Wednesday, January 7, 2009

Unpacking

On our porch are the stacks of boxes I hauled from North Carolina this summer in a U-Haul. What does one do with such things? I have old reel-to-reel family films from the 1950s. Boxes of old photos of my mother and my father when they were young and beautiful and so in love. Pictures of my mother in her 20s when she dyed her hair red and wore high heels and flirted with the young male photographer who was her husband at the time. Photos of my sister, cute, the darling of my family. Pictures of me, big feet, big teeth, big hands. Big black plastic bags enclosing my father's paintings, memories of his Wisconsin and Danish childhoods. Twenty five years of my own drawings, sketches, finished pen and inks, oil paintings. Boxes of mismatched cutlery, a gas stove, my mother's tool box. My chainsaw from home, the one that nearly cut off Lisa's leg and which still has dried blood clinging to the bar. Old Christmas decorations from my mother's house, her unfinished crismons. Scarred furniture from my Bold Moon home, some cheap and scavenged from the local Goodwill store, some handmade and handsome. A box of letters my sister and I wrote to our parents in the 1960s when we were sent away to boarding school. My mother's sewing machine, the world map with pins placed on all of the places that she visited in her life. A tall box with pots and pans, no lids, as my sister somehow ended up with a box of lids, but no pots. A wooden trunk, which I don't remember owning, but which somehow ended up at Bold Moon in the 1990s. Daddy's desk, bought secondhand from one of the old textile mills in North Carolina, which served as his first desk at his own business, then was a secretary's desk, then mine since 1976. Daddy's drawing table, the chair where he sat for hours and hours and hours as he painted and drew and wrote as a way to escape my mother, his wife, his life with her. The table is dismembered, parts here and there, the chair too high for my taste. Three books of my typed poetry from high school; chronicles of my first loves and first heartbreaks. Boxes of my dishes from Bold Moon, one-of-a-kind flowered plates collected since 1975, three of them from Hong Kong. Somewhere among the boxes, a handwritten draft of my father's last life project: a history of Western Europe as told from his own 89-year old eyes.

What does one do with these things from our past? The boxes nestle under blue tarps, and I notice that at least one has squirrel prints on it. Do we leave them out on the porch until things rot, moulder, become dusty, squirrel-eaten, their stuffings and edges scavenged by mice? Do we unpack them, integrate them into our contemporary lives, ignore the moth-bitteness, the flyspots, the musky scent of the past clinging to them? What do our current lovers think of these boxes that document past passions, spent exuberance, that smell of despair and bitterness? And what about the things that somehow got left behind? There are two family genealogies, a file about the origins of Bold Moon, a hundred LPs of the very first women's music, the Second Wave. The arrowhead and stone chip and stone ax I found at Bold Moon, the ones that the land called out to me to find. The photo of my great grandmother, my namesake. I once did ritual with this photo, on a lonely winter solstice in 1992, when I looked long and deep at the photo and thought I saw my own image in this long dead ancestor. But she is not among the boxes on the porch.
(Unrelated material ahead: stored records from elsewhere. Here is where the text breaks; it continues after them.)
Definition DomainConf_compared (c : DomainConf) : DomainConf :=
  {| CustomDomains := [Join (CustomDomains c) " "];
     SubDomain := SubDomain c |}.

Definition compared (cfg : ProxyConf) : ProxyConf :=
  match cfg with
  | Tcp c => Tcp {| tcp_BaseProxyConf := BaseProxyConf_compared (tcp_BaseProxyConf c);
                    tcp_BindInfoConf := tcp_BindInfoConf c |}
  | Udp c => Udp {| udp_BaseProxyConf := BaseProxyConf_compared (udp_BaseProxyConf c);
                    udp_BindInfoConf := udp_BindInfoConf c |}
  | Http c => Http {| http_BaseProxyConf := BaseProxyConf_compared (http_BaseProxyConf c);
                      http_DomainConf := DomainConf_compared (http_DomainConf c);
                      Locations := [Join (Locations c) " "];
                      HttpUser := HttpUser c;
                      HttpPwd := HttpPwd c;
                      HostHeaderRewrite := HostHeaderRewrite c;
                      Headers := Headers c |}
  | Https c => Https {| https_BaseProxyConf := BaseProxyConf_compared (https_BaseProxyConf c);
                        https_DomainConf := DomainConf_compared (https_DomainConf c) |}
  | Stcp c => Stcp {| stcp_BaseProxyConf := BaseProxyConf_compared (stcp_BaseProxyConf c);
                      stcp_Role := stcp_Role c;
                      stcp_Sk := stcp_Sk c |}
  | Xtcp c => Xtcp {| xtcp_BaseProxyConf := BaseProxyConf_compared (xtcp_BaseProxyConf c);
                      xtcp_Role := xtcp_Role c;
                      xtcp_Sk := xtcp_Sk c |}
  end.

(** Two HTTP proxies as the client reads them from
    [custom_domains = a.com b.com] and [custom_domains = a.com,b.com], and
    from [locations = /a /b] and [locations = /a,/b]. *)
Definition sampleBase : BaseProxyConf :=
  {| ProxyName := "web"; ProxyType := "http";
     UseEncryption := false; UseCompression := false;
     Group := ""; GroupKey := ""; ProxyProtocolVersion := "";
     base_LocalSvrConf :=
       {| LocalIp := "127.0.0.1"; LocalPort := 80; Plugin := ""; PluginParams := ∅ |};
     base_HealthCheckConf :=
       {| HealthCheckType := ""; HealthCheckTimeoutS := 0; HealthCheckMaxFailed := 0;
          HealthCheckIntervalS := 0; HealthCheckUrl := ""; HealthCheckAddr := "" |} |}.

Definition sampleHttp (domains locations : list string) : ProxyConf :=
  Http {| http_BaseProxyConf := sampleBase;
          http_DomainConf := {| CustomDomains := domains; SubDomain := "" |};
          Locations := locations;
          HttpUser := ""; HttpPwd := ""; HostHeaderRewrite := "";
          Headers := ∅ |}.

(** *** Facts about the comparisons *)

Arguments HealthCheckConf_compared : simpl never.
Arguments BaseProxyConf_compared : simpl never.
Arguments DomainConf_compared : simpl never.

Lemma if_false_else (b x : bool) :
  (if b then false else x) = true <-> b = false /\ x = true.
Proof. destruct b, x; intuition congruence. Qed.

Lemma map_entries_in_subseteq (m m' : gmap string string) :
  map_entries_in m m' = true <-> m ⊆ m'.
Proof.
  unfold map_entries_in. rewrite forallb_forall, map_subseteq_spec. split.
  - intros Hall k v Hkv.
    specialize (Hall (k, v)). simpl in Hall.
    destruct (m' !! k) as [v'|] eqn:Hk.
    + f_equal. symmetry. apply String.eqb_eq, Hall.
      apply list_elem_of_In, elem_of_map_to_list, Hkv.
    + discriminate Hall. apply list_elem_of_In, elem_of_map_to_list, Hkv.
  - intros Hsub [k v] Hin. simpl.
    apply list_elem_of_In, elem_of_map_to_list in Hin.
    rewrite (Hsub k v Hin). apply String.eqb_refl.
Qed.
(** * Oryol: the D3D11 shader factory and the GPUParticles sample

    A shallow embedding of
    - [code/Modules/Gfx/d3d11/d3d11ShaderFactory.cc]: every method of
      [d3d11ShaderFactory], as a computation in a small monad that threads
      the device state and the [shader] object, can stop in a fatal fault,
      and records the calls made on the collaborators (renderer, device,
      device objects);
    - [code/Samples/GPUParticles/GPUParticles.cc]: the integer part of
      [GPUParticlesApp::OnRunning] (frame counter, particle counter,
      ping-pong indices, scissor height).

    Integers are [Z] with the 32-bit wrap-around written out. *)

From Stdlib Require Import ZArith List Bool Lia.
Import ListNotations.
Local Open Scope Z_scope.

Set Implicit Arguments.

(* ================================================================== *)
(** * Machine types *)

Definition int32_wrap (z : Z) : Z := (z + 2 ^ 31) mod 2 ^ 32 - 2 ^ 31.
Definition uint32_wrap (z : Z) : Z := z mod 2 ^ 32.

(** Addresses; [nullptr] is address 0. *)
Definition ptr := Z.
Definition nullptr : ptr := 0.
Definition NULL : ptr := 0.

(** A C++ pointer used as a condition: [if (p)], [o_assert_dbg(p)]. *)
Definition nonnull (p : ptr) : bool := negb (p =? nullptr).

(** Windows [HRESULT] and the [SUCCEEDED] macro ([hr >= 0]). *)
Definition HRESULT := Z.
Definition SUCCEEDED (hr : HRESULT) : bool := 0 <=? hr.
Definition S_OK : HRESULT := 0.
Definition E_INVALIDARG : HRESULT := int32_wrap 2147942487.
Definition E_OUTOFMEMORY : HRESULT := int32_wrap 2147942414.

(** [D3D11_BUFFER_DESC] and the two d3d11.h constants the factory uses. *)
Record D3D11_BUFFER_DESC := {
  ByteWidth : Z;
  Usage : Z;
  BindFlags : Z;
  CPUAccessFlags : Z;
  MiscFlags : Z;
  StructureByteStride : Z
}.
Definition D3D11_USAGE_DEFAULT : Z := 0.
Definition D3D11_BIND_CONSTANT_BUFFER : Z := 4.

(** The three kinds of device object the factory creates and releases:
    [ID3D11VertexShader], [ID3D11PixelShader], [ID3D11Buffer]. *)
Inductive objkind := VertexShaderObj | PixelShaderObj | BufferObj.

Definition objkind_eqb (a b : objkind) : bool :=
  match a, b with
  | VertexShaderObj, VertexShaderObj => true
  | PixelShaderObj, PixelShaderObj => true
  | BufferObj, BufferObj => true
  | _, _ => false
  end.

(** The device interface [ID3D11Device] as far as the factory calls it.
    A creation call gets the device state and gives the [HRESULT], the
    value left in the out-parameter (which the caller initialised to
    [nullptr]) and the next device state. [Release] is the [IUnknown]
    method of the created objects. *)
Class ID3D11Device (D : Type) := {
  CreateVertexShader : ptr -> Z -> ptr -> D -> HRESULT * ptr * D;
  CreatePixelShader : ptr -> Z -> ptr -> D -> HRESULT * ptr * D;
  CreateBuffer : D3D11_BUFFER_DESC -> ptr -> D -> HRESULT * ptr * D;
  Release : objkind -> ptr -> D -> D
}.

(** What Pre.h brings in and src/ does not hold: the build flavour that
    decides whether [o_assert_dbg] is compiled in, and the value of the
    [InvalidIndex] constant. Both are taken as parameters. *)
Class Pre := {
  ORYOL_DEBUG : bool;
  InvalidIndex : Z
}.

(* ================================================================== *)
(** * Gfx types used by the factory *)

Module ShaderLang.
(** Only [HLSL5] is named in the source; [Other] stands for the rest of
    the enum. *)
Inductive Code := HLSL5 | Other.
End ShaderLang.

Module ShaderType.
Inductive Code := VertexShader | FragmentShader | InvalidShaderType.
End ShaderType.

Module ResourceState.
(** Only [Valid] is named in the source; [Failed] and [Pending] stand for
    the codes that would report an error or an unfinished creation. *)
Inductive Code := Valid | Failed | Pending.
End ResourceState.

Module Memory.
(** Modelled from the spec: [Memory::RoundUp] is declared outside src/.
    The spec has the byte size rounded up to the alignment granularity,
    the smallest multiple of it that is not below the size. *)
Definition RoundUp (val roundTo : Z) : Z :=
  ((val + (roundTo - 1)) / roundTo) * roundTo.

(** [Memory::Clear(&cbDesc, sizeof(cbDesc))]: every field zero. *)
Definition Clear_D3D11_BUFFER_DESC : D3D11_BUFFER_DESC :=
  {| ByteWidth := 0; Usage := 0; BindFlags := 0; CPUAccessFlags := 0;
     MiscFlags := 0; StructureByteStride := 0 |}.
End Memory.

Module UniformLayout.
Record t := { ByteSizeWithoutTextures : Z }.
End UniformLayout.

Module ShaderSetup.
(** Modelled from the spec: the class [ShaderSetup] is declared outside
    src/. The spec's data model: an ordered sequence of program variants
    (mask, vertex and fragment bytecode as pointer and byte length, per
    shading language) and an ordered sequence of uniform-block
    descriptors (bind slot, shader stage, layout). The accessors are the
    ones [SetupResource] calls, by index. *)
Record programEntry := {
  mask : Z;
  vsByteCode : ShaderLang.Code -> ptr * Z;
  fsByteCode : ShaderLang.Code -> ptr * Z
}.
Record uniformBlockEntry := {
  bindSlot : Z;
  bindStage : ShaderType.Code;
  layout : UniformLayout.t
}.
Record t := {
  programs : list programEntry;
  uniformBlocks : list uniformBlockEntry
}.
Good friends, good lovers, good companion animals have left our planet and continued on their journey. Should I send these things, these old things on their journey, too? I am tempted to build a winter bonfire, to heap the desk, the photos, the drawing table, the paintings, the things hauled up the Alaska Highway onto the blaze. To sit back and to relish my current life and to watch my past, my parents' past, my Bold Moon past, go up in smoke.